The average adult needs about eight 8 ounce servings of water every day. Try drinking water as soon as you wake up, include with and between meals and before bedtime. It may require effort to learn to like plain water, persevere! Your body will thank you for it. 

Eat more fiber filled foods 
Most American eat 10-14 grams of fiber a day. The daily recommended intake of fiber is 21 to 38 grams. 
The healthiest way to reach this goal is to include high fiber whole grains and to eat adequate amounts of both fruits and vegetables. 

Including adequate fiber (and fluid from water) will help with regularity and help prevent cardiovascular disease, type 2 diabetes, and some cancers. 

Include fruit and/or vegetables at each meal 
Include at least two servings of fruit and/or vegetables at each meal. Whether you purchase fresh, frozen or canned packed in its own juice fruit is loaded with nutrients and has fiber. Try to limit juice to 4 oz per day, it has nutrients but no fiber. If you have limited time purchase frozen or low sodium canned vegetables that can be steamed and served. 

Limit sugar, salt, fat and alcohol intake 
Practicing moderation can help establish healthy eating habits without depriving yourself. 

Have you noticed eating sugar, salt and deep fried foods regularly may increase your craving to have them again and again? On the flip side avoiding treats completely can trigger some people to over indulge when they include treats in their diet. 

Sugar is not a nutrient, but small amounts may be included in a healthy diet without causing weight gain.

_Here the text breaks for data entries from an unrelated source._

Lemma step_invariant jobs app0 st st' :
  stage_invariant jobs app0 st → step st st' → stage_invariant jobs app0 st'.
Proof.
  intros Hinv Hstep.
  destruct Hstep as [l d1 j d2 Hd|l f1 j f2 Hf r|l now jobs' r Hr Hnone|l now Hd Hf];
    simpl in *; destruct Hinv as (Hbusy & Hold & Hok & Hall & Hcount & Hperm & Hreq).
  - unfold loading_invariant. simpl. repeat split; try done.
    + rewrite <- Hperm, Hd. rewrite <- !app_assoc. simpl.
      apply Permutation_app_head, Permutation_app_head.
      apply Permutation_middle.
    + rewrite Hreq, !fmap_app. simpl. by rewrite <- !app_assoc.
  - unfold loading_invariant. simpl.
    subst r. rewrite loadSingleSource_state. simpl.
    repeat split; try done.
    + apply Forall_app. split; [done|]. constructor; [|constructor]. simpl.
      apply loadSingleSource_normal.
    + rewrite !fmap_app, concat_app. simpl. by rewrite Hall, app_nil_r.
    + rewrite length_app. simpl. lia.
    + rewrite <- Hperm, Hf, fmap_app. simpl. rewrite <- !app_assoc. simpl.
      apply Permutation_app_head, Permutation_middle.
    + rewrite Hreq, Hf. apply fmap_Permutation.
      rewrite fmap_app. simpl. rewrite <- app_assoc. simpl.
      apply Permutation_app_head. symmetry. apply Permutation_middle.
  - subst r. destruct (refreshNews_same now jobs' (l_app l) Hnone Hbusy)
      as (Hbusy' & Hold' & Hall' & Hcount').
    unfold loading_invariant. simpl.
    rewrite Hbusy', Hold', Hall', Hcount'. done.
  - unfold returned_invariant, finishLoading, processAllArticles. simpl.
    split; [done|]. exists (settled l).*1.
    rewrite Hd, Hf, !app_nil_r in Hperm.
    repeat split; try done.
    rewrite Hcount. f_equal. by rewrite <- Hperm, length_fmap.
Qed.

Lemma steps_invariant jobs app0 st st' :
  stage_invariant jobs app0 st → steps st st' → stage_invariant jobs app0 st'.
Proof.
  intros Hinv Hsteps. induction Hsteps as [|st1 st2 st3 _ IH Hstep]; [done|].
  eapply step_invariant; [by apply IH|done].
Qed.

(** The loader can always run to its end: no task blocks another. *)
Lemma steps_drain_delayed now d l :
  delayed l = d → inflight l = [] →
  steps (Waiting l) (Returned Completed (run_to_end now l)).
Proof.
  revert l. induction d as [|j d IH]; intros l Hd Hf.
  - eapply steps_head; [by apply (step_join l now)|].
    unfold run_to_end. rewrite Hd, Hf. simpl. apply steps_refl.
  - eapply steps_head; [by apply (step_issue l [] j d)|].
    eapply steps_head; [apply (step_settle _ [] j []); simpl; by rewrite Hf|].
    simpl. unfold run_to_end. rewrite Hd, Hf. simpl.
    apply (IH {| l_app := _; delayed := d; inflight := []; settled := _;
                 requests := _ |}); done.
Qed.

Lemma steps_run_to_end now l :
  steps (Waiting l) (Returned Completed (run_to_end now l)).
Proof.
  remember (inflight l) as f eqn:Hf. symmetry in Hf.
  revert l Hf. induction f as [|j f IH]; intros l Hf.
  - by eapply steps_drain_delayed.
  - eapply steps_head; [by apply (step_settle l [] j f)|].
    simpl. unfold run_to_end. rewrite Hf. simpl.
    apply (IH {| l_app := _; delayed := delayed l; inflight := f; settled := _;
                 requests := _ |}); done.
Qed.

Lemma concat_contribution_filter order :
  concat (contribution <$> filter (λ j, failed j = false) order)
  = concat (contribution <$> order).
Proof.
  induction order as [|j order IH]; [done|].
  rewrite filter_cons. destruct (decide (failed j = false)) as [Hok|Hfail]; csimpl.
  - by rewrite IH.
  - rewrite failed_contribution by by destruct (failed j). by rewrite IH.
Qed.

Lemma steps_trans st1 st2 st3 : steps st1 st2 → steps st2 st3 → steps st1 st3.
Proof.
  intros H12 H23. induction H23 as [|st2 st3 st4 _ IH H34]; [done|].
  eapply steps_step; [by apply IH|done].
Qed.

(** Every timer can fire before any answer arrives. *)
Lemma steps_issue_all l :
  ∃ l', steps (Waiting l) (Waiting l')
    ∧ l_app l' = l_app l ∧ delayed l' = []
    ∧ inflight l' = inflight l ++ delayed l.
Proof.
  remember (delayed l) as d eqn:Hd. revert l Hd.
  induction d as [|j d IH]; intros l Hd.
  - exists l. split; [apply steps_refl|]. by rewrite <- Hd, app_nil_r.
  - destruct (IH {| l_app := l_app l; delayed := d; inflight := inflight l ++ [j];
                    settled := settled l; requests := requests l ++ [j_source j] |}
                eq_refl) as (l' & Hsteps & Happ & Hdel & Hinf).
    exists l'. split.
    + eapply steps_head; [|exact Hsteps]. by apply (step_issue l [] j d).
    + simpl in *. by rewrite Hinf, <- app_assoc.
Qed.

(** The answers to the requests on the wire can arrive in any order. *)
Lemma steps_settle_order order l :
  delayed l = [] → inflight l ≡ₚ order →
  ∃ l', steps (Waiting l) (Waiting l')
    ∧ delayed l' = [] ∧ inflight l' = []
    ∧ articles (l_app l') = articles (l_app l)
    ∧ allArticles (l_app l')
      = allArticles (l_app l) ++ concat (contribution <$> order).
Proof.
  revert l. induction order as [|j order IH]; intros l Hd Hperm.
  - apply Permutation_nil_r in Hperm. exists l. rewrite app_nil_r.
    split; [apply steps_refl|done].
  - assert (j ∈ inflight l) as Hin by (rewrite Hperm; left).
    apply list_elem_of_split in Hin as (f1 & f2 & Hf).
    destruct (IH {| l_app := (loadSingleSource (j_now j) (j_source j) (j_outcome j)
                                (l_app l)).1;
                    delayed := delayed l; inflight := f1 ++ f2;
                    settled := settled l ++
                      [(j, (loadSingleSource (j_now j) (j_source j) (j_outcome j)
                              (l_app l)).2)];
                    requests := requests l |})
      as (l' & Hsteps & Hdel & Hinf & Hold & Hall).
    + done.
    + simpl. rewrite Hf in Hperm. symmetry.
      eapply Permutation_cons_app_inv. symmetry. exact Hperm.
    + exists l'. split; [|split; [done|split; [done|]]].
      * eapply steps_head; [|exact Hsteps]. by apply (step_settle l f1 j f2).
      * simpl in Hold, Hall. rewrite loadSingleSource_state in Hold, Hall.
        simpl in Hold, Hall. split; [done|]. by rewrite Hall, <- app_assoc.
Qed.

(** The tasks of a load can settle in any order one likes. *)
Lemma steps_in_order jobs order app0 :
  isLoading app0 = false → jobs ≠ [] → order ≡ₚ jobs →
  ∃ app, steps (startProgressiveLoading jobs app0) (Returned Completed app)
    ∧ allArticles app = concat (contribution <$> order)
    ∧ articles app = aggregate (concat (contribution <$> order)).
Proof.
  intros Hidle Hne Hperm. unfold startProgressiveLoading. rewrite Hidle. simpl.
  destruct (Z.eqb_spec (Z.of_nat (length jobs)) 0) as [Hz|_];
    [by destruct jobs|].
  match goal with |- ∃ app, steps (Waiting ?l0) _ ∧ _ =>
    destruct (steps_issue_all l0) as (l1 & H1 & Happ1 & Hd1 & Hf1)
  end.
  simpl in Happ1, Hf1. rewrite take_drop in Hf1.
  destruct (steps_settle_order order l1 Hd1) as (l2 & H2 & Hd2 & Hf2 & _ & Hall).
  { rewrite Hf1. by symmetry. }
  rewrite Happ1 in Hall. simpl in Hall.
  exists (finishLoading 0 (l_app l2)). split.
  - eapply steps_trans; [exact H1|]. eapply steps_trans; [exact H2|].
    eapply steps_step; [apply steps_refl|]. by apply step_join.
  - unfold finishLoading, processAllArticles. simpl. by rewrite Hall.
Qed.

(** C1: a task whose fetch or parse fails (request rejected, status not
    OK, body unreadable, malformed document) settles as a fulfilled
    promise and adds nothing; no task ever completes abruptly. However
    the events interleave, [allArticles] holds the contributions of the
    settled tasks in completion order, and the displayed list is not
    recomputed while a task is pending. When the loader returns, every
    dispatched task has settled: [allArticles] is the contributions of
    all tasks in completion order, which is what the sources that did
    not fail contributed; every article a source contributed is in it,
    and the displayed list is its aggregate. The failed sources leave no
    trace: a load of the other sources alone can end with the same
    [allArticles] and the same displayed list. From any state it
    reaches, the loader can run to its end. *)
Theorem refresh_failure_isolation (jobs : list Job) (app0 : App) (st : Stage) :
  isLoading app0 = false →
  steps (startProgressiveLoading jobs app0) st →
  (∀ now src outcome app,
     ∃ result, (loadSingleSource now src outcome app).2 = Normal result)
  ∧ (∀ j, failed j = true → contribution j = [])
  ∧ match st with
    | Waiting l =>
        articles (l_app l) = articles app0
        ∧ Forall (λ p, ∃ result, p.2 = Normal result) (settled l)
        ∧ allArticles (l_app l) = concat (contribution <$> (settled l).*1)
        ∧ (settled l).*1 ++ inflight l ++ delayed l ≡ₚ jobs
    | Returned why app =>
        why ≠ AlreadyInProgress
        ∧ (why = NoActiveSources → jobs = [])
        ∧ (why = Completed →
             ∃ order, order ≡ₚ jobs
               ∧ allArticles app = concat (contribution <$> order)
               ∧ allArticles app
                 = concat (contribution <$> filter (λ j, failed j = false) order)
               ∧ (∀ j a, j ∈ jobs → a ∈ contribution j → a ∈ allArticles app)
               ∧ articles app = aggregate (allArticles app)
               ∧ (filter (λ j, failed j = false) jobs ≠ [] →
                  ∃ app',
                    steps (startProgressiveLoading
                             (filter (λ j, failed j = false) jobs) app0)
                          (Returned Completed app')
                    ∧ allArticles app' = allArticles app
                    ∧ articles app' = articles app))
    end
  ∧ ∃ why app, steps st (Returned why app).
Proof.
  intros Hidle Hsteps.
  pose proof (steps_invariant jobs app0 _ _
                (startProgressiveLoading_invariant jobs app0 Hidle) Hsteps) as Hinv.
  split; [apply loadSingleSource_normal|].
  split; [apply failed_contribution|].
  split.
  - destruct st as [why app|l]; simpl in Hinv.
    + destruct Hinv as [_ Hwhy]. split; [by intros ->|].
      split; [by intros ->|]. intros ->.
      destruct Hwhy as (order & Hperm & Hall & Hagg & _).
      exists order. split; [done|]. split; [done|].
      split; [by rewrite concat_contribution_filter|].
      split.
      { intros j a Hj Ha. rewrite Hall. apply list_elem_of_In, in_concat.
        exists (contribution j). split; [|by apply list_elem_of_In].
        apply list_elem_of_In, list_elem_of_fmap. exists j. split; [done|].
        by rewrite Hperm. }
      split; [done|].
      intros Hsome.
      destruct (steps_in_order (filter (λ j, failed j = false) jobs)
                  (filter (λ j, failed j = false) order) app0 Hidle Hsome)
        as (app' & Hrun & Hall' & Hagg').
      { by rewrite Hperm. }
      exists app'. split; [done|].
      rewrite concat_contribution_filter in Hall', Hagg'.
      split; [by rewrite Hall', Hall|by rewrite Hagg', Hagg, Hall].
    + by destruct Hinv as (_ & Hold & Hok & Hall & _ & Hperm & _).
  - destruct st as [why app|l].
    + exists why, app. apply steps_refl.
    + exists Completed, (run_to_end 0 l). apply steps_run_to_end.
Qed.
End SchedulerFacts.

Excessive intake of sugar may deprive your body of other needed nutrients and may lead to dental caries and other health related disorders including obesity. 

Salt is a nutrient needed by the body. Most foods naturally have sodium and eating some processed foods can increase your intake of sodium without using the salt shaker. Most Americans meet their sodium needs without using a salt shaker. To limit sodium, use less processed meats, vegetables, snack and junk foods; limit consumption of premade gravies, sauces and soups. Limit foods that provide >300mg sodium per serving. 

Limit your intake of fats, especially saturated fats and try to avoid trans fats. High fat foods include pastries, many baked goods, fatty meat, including visible fat on meat, high fat dairy products, oil, butter, margarine, and oils. 

If you choose to drink alcohol, do so responsibly and with your physician's approval. Moderation for women, one drink per day, men may include two alcoholic beverages per day (12 oz beer or 3 to 4 oz wine or 1 oz liquor).  

Plan meals and snacks, eat at least three times daily. Avoid overeating, train yourself to be satisfied with normal portions. 

Eating within two hours of waking up (rather than saving all meals for evening 5-10:00PM) will help your metabolism function more effectively.  

Moderation does not encourage saving treats to over indulge on the weekend or a special night out; you are not a bank! 

If your goal is weight maintenance following these healthy recommendations can help you to reach your goal.